◆ Task brief
What lines in the data below mention the string "when"? Copy them out.
** Provided records follows **
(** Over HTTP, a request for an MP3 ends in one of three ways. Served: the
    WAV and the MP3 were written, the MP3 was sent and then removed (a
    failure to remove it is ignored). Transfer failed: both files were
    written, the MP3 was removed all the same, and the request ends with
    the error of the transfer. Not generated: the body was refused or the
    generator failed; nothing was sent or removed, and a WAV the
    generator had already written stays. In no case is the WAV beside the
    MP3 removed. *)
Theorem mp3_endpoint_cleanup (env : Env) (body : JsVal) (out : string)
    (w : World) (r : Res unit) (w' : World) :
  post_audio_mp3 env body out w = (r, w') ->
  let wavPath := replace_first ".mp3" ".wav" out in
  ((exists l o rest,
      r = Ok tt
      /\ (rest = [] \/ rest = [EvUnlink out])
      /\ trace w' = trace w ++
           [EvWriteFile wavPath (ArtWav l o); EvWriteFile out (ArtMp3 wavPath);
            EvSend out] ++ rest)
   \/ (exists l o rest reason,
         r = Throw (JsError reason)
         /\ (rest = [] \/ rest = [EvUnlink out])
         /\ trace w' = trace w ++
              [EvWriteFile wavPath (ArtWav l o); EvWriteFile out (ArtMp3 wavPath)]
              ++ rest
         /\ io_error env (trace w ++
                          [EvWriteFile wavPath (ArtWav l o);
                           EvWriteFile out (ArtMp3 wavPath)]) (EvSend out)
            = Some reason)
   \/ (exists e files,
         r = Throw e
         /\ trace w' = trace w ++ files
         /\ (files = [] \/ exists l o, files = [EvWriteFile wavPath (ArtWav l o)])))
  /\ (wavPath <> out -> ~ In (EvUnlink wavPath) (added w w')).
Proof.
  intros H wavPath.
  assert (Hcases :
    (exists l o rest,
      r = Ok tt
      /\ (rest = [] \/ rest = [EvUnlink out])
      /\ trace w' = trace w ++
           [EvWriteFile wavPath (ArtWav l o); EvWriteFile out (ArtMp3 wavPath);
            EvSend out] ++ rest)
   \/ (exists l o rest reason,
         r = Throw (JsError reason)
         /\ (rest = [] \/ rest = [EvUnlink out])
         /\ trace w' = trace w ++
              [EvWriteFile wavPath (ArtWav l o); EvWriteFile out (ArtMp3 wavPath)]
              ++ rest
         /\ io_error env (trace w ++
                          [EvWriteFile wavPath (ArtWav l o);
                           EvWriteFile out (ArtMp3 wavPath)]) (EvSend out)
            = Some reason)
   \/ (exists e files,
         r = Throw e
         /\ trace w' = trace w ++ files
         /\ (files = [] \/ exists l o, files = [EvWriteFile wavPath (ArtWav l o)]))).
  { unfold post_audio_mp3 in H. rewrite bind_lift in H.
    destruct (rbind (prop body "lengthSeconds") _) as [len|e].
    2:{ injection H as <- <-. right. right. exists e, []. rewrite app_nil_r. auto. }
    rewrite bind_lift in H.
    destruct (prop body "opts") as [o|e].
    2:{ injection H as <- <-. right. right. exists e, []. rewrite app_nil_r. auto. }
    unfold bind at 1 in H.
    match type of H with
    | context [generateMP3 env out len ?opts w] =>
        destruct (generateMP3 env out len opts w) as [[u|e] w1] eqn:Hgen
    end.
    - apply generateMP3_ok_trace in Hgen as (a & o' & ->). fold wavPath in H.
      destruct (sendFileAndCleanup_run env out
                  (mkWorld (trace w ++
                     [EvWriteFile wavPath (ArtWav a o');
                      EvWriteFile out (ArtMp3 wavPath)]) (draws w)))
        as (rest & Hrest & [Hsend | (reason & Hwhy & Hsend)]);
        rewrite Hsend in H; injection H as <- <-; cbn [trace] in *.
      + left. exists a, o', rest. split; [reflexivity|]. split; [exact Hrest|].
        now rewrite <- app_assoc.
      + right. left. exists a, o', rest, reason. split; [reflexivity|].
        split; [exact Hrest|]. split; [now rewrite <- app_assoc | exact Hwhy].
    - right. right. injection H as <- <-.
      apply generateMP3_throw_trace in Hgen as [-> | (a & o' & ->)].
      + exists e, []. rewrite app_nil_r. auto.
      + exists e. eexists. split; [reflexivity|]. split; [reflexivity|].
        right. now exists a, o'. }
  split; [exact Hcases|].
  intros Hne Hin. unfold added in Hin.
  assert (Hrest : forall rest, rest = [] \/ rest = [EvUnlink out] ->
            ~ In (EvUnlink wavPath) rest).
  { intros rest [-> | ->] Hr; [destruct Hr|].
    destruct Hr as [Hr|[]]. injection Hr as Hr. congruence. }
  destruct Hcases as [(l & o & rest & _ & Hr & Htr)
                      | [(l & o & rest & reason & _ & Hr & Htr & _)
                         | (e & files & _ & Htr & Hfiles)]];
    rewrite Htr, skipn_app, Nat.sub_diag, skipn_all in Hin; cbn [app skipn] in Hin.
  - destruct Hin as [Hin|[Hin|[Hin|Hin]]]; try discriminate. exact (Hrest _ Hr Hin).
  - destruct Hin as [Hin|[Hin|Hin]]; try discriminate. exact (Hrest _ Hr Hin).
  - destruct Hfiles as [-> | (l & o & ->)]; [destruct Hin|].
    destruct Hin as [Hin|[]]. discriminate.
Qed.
** End of Provided records **
** Provided records follows **
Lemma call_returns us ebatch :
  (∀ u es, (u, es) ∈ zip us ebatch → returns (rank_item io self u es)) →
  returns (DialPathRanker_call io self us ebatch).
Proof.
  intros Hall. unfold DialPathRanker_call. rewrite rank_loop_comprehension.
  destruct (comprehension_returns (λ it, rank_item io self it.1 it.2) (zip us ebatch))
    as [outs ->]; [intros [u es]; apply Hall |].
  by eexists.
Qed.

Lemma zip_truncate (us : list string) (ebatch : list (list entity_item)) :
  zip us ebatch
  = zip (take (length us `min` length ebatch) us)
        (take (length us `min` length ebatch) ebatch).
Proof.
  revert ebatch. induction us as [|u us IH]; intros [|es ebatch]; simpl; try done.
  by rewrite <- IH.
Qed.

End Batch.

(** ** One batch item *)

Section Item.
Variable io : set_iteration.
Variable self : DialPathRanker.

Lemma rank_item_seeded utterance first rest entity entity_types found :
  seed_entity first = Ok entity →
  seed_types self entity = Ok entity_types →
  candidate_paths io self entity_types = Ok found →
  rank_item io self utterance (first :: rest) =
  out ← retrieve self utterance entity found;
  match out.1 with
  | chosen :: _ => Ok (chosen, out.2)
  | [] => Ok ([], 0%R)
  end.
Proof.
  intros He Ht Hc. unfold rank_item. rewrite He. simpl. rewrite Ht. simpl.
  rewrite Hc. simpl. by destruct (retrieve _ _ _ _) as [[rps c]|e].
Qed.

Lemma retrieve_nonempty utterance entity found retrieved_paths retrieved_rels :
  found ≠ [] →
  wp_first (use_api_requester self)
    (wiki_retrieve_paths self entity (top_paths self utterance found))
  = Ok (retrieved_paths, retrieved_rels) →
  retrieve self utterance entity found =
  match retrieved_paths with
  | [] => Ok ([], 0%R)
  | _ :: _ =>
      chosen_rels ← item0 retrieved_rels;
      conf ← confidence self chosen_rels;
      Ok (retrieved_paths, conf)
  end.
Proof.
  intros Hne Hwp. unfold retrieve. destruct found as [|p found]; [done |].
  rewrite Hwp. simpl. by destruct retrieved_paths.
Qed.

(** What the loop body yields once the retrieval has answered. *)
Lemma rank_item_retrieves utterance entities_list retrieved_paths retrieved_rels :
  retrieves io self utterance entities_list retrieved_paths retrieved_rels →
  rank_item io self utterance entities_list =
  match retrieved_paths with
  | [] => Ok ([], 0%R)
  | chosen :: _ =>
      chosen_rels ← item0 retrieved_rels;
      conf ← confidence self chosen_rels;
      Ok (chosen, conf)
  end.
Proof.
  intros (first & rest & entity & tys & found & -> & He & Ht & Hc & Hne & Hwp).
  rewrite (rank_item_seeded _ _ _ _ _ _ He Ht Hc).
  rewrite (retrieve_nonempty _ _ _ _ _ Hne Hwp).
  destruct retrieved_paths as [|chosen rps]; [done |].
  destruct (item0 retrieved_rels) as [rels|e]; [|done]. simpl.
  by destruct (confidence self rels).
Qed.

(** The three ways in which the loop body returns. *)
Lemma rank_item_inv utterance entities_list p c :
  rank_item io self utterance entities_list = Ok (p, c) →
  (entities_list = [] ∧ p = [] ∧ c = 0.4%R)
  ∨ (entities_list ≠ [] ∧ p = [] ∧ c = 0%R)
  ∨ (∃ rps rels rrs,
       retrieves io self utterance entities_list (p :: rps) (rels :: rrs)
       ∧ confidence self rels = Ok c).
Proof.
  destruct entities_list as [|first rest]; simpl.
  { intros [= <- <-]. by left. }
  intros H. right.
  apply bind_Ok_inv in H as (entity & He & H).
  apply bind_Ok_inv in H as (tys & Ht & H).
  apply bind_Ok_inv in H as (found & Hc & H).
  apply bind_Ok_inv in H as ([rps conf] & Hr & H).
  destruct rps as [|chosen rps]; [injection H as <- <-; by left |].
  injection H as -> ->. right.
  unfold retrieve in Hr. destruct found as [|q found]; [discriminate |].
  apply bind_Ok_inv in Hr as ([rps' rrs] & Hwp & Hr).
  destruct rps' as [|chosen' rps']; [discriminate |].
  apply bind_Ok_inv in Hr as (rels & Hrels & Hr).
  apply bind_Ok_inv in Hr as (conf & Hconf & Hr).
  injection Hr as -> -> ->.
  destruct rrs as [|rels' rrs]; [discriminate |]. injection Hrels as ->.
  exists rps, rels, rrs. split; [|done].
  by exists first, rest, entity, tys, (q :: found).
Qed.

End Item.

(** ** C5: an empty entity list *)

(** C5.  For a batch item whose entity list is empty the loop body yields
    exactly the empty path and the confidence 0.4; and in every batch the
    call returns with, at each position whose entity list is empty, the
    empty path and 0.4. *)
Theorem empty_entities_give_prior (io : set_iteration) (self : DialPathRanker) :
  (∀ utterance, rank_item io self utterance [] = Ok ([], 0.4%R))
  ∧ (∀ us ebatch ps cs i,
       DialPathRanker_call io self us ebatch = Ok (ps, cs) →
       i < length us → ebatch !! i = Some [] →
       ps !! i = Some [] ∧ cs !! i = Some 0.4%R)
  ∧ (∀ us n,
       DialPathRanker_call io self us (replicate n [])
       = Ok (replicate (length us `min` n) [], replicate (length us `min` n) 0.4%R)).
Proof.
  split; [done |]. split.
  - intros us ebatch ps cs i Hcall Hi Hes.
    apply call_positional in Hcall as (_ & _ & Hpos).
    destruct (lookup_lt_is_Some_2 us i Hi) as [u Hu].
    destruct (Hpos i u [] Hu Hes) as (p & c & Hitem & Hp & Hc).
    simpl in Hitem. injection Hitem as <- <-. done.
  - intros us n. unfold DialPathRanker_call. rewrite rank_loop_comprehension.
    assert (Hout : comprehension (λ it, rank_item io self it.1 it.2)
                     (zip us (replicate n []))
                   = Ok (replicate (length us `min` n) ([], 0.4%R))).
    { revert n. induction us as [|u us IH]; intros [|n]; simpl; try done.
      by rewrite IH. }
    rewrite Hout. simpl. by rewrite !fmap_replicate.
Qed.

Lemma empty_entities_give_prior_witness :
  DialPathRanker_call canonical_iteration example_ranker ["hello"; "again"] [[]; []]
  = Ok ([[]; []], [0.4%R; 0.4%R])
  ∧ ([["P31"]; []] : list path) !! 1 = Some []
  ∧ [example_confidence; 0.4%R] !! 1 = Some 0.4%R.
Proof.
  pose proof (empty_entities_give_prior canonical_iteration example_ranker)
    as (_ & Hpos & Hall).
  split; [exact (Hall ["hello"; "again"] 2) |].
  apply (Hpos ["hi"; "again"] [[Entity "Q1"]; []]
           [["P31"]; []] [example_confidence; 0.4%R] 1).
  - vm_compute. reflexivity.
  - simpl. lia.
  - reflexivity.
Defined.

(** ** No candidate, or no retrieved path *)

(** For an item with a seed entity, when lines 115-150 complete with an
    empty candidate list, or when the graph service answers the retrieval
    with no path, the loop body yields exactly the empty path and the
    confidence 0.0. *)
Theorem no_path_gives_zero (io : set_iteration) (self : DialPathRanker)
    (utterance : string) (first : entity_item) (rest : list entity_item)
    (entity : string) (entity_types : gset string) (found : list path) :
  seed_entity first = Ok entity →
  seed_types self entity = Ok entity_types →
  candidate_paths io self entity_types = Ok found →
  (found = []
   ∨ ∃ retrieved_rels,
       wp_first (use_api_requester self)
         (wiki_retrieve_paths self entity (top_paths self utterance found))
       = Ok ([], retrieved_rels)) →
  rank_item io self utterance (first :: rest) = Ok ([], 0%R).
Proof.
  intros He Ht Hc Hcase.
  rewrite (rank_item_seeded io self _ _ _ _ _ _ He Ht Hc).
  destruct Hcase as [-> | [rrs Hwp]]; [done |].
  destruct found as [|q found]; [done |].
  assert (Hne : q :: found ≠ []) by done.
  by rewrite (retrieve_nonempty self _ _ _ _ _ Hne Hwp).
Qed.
** End of Provided records **
** Provided records follows **
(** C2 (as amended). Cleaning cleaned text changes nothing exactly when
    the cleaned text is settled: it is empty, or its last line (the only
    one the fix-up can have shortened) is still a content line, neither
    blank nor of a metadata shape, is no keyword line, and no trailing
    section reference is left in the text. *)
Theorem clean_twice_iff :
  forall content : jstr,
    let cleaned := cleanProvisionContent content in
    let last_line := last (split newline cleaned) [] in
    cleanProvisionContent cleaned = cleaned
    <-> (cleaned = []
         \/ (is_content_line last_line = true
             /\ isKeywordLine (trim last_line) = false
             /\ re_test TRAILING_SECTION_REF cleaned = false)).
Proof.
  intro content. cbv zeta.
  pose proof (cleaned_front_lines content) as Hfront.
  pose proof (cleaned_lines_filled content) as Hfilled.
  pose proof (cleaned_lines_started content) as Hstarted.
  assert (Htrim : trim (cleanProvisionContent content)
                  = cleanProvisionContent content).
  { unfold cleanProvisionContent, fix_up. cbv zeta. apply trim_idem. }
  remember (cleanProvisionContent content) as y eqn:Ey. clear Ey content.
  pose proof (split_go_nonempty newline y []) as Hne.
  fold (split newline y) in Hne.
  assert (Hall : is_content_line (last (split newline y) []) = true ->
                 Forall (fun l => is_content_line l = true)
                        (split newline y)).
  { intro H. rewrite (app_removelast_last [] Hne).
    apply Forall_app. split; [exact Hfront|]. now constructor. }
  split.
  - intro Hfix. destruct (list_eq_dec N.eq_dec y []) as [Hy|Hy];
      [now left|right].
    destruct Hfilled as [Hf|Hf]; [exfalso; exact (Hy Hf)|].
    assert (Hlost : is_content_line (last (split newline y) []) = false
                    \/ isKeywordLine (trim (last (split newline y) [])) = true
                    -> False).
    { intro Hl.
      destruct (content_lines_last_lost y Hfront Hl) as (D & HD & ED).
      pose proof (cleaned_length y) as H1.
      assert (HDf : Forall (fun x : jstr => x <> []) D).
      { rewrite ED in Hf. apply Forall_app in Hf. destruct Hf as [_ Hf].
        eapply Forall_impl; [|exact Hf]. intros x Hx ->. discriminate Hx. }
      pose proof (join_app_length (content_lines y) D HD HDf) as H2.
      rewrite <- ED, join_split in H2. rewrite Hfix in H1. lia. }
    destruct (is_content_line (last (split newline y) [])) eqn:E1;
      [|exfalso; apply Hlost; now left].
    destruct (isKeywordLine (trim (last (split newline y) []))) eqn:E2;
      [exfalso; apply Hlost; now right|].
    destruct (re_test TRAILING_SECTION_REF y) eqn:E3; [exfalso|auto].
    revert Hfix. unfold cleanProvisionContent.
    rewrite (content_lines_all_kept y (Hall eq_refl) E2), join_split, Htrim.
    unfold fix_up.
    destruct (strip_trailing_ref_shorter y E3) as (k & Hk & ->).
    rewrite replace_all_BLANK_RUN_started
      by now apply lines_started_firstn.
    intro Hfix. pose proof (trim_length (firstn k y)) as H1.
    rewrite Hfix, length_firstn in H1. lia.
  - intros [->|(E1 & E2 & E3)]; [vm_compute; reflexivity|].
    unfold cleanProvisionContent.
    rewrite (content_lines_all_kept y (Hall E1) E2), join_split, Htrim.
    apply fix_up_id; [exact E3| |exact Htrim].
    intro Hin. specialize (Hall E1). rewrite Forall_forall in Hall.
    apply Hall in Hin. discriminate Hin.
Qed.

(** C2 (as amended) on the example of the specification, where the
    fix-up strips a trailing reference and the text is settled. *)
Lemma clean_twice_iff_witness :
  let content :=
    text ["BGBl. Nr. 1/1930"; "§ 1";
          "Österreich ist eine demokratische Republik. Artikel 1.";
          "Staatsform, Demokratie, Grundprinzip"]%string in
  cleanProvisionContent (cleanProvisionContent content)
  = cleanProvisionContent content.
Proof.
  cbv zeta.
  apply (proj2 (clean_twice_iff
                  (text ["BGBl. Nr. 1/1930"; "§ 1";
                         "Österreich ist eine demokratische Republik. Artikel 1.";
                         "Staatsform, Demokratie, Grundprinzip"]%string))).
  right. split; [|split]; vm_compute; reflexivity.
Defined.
** End of Provided records **
◆ Exercise solution
(** For an item with a seed entity, when lines 115-150 complete with an
    empty candidate list, or when the graph service answers the retrieval
(** C2 (as amended). Cleaning cleaned text changes nothing exactly when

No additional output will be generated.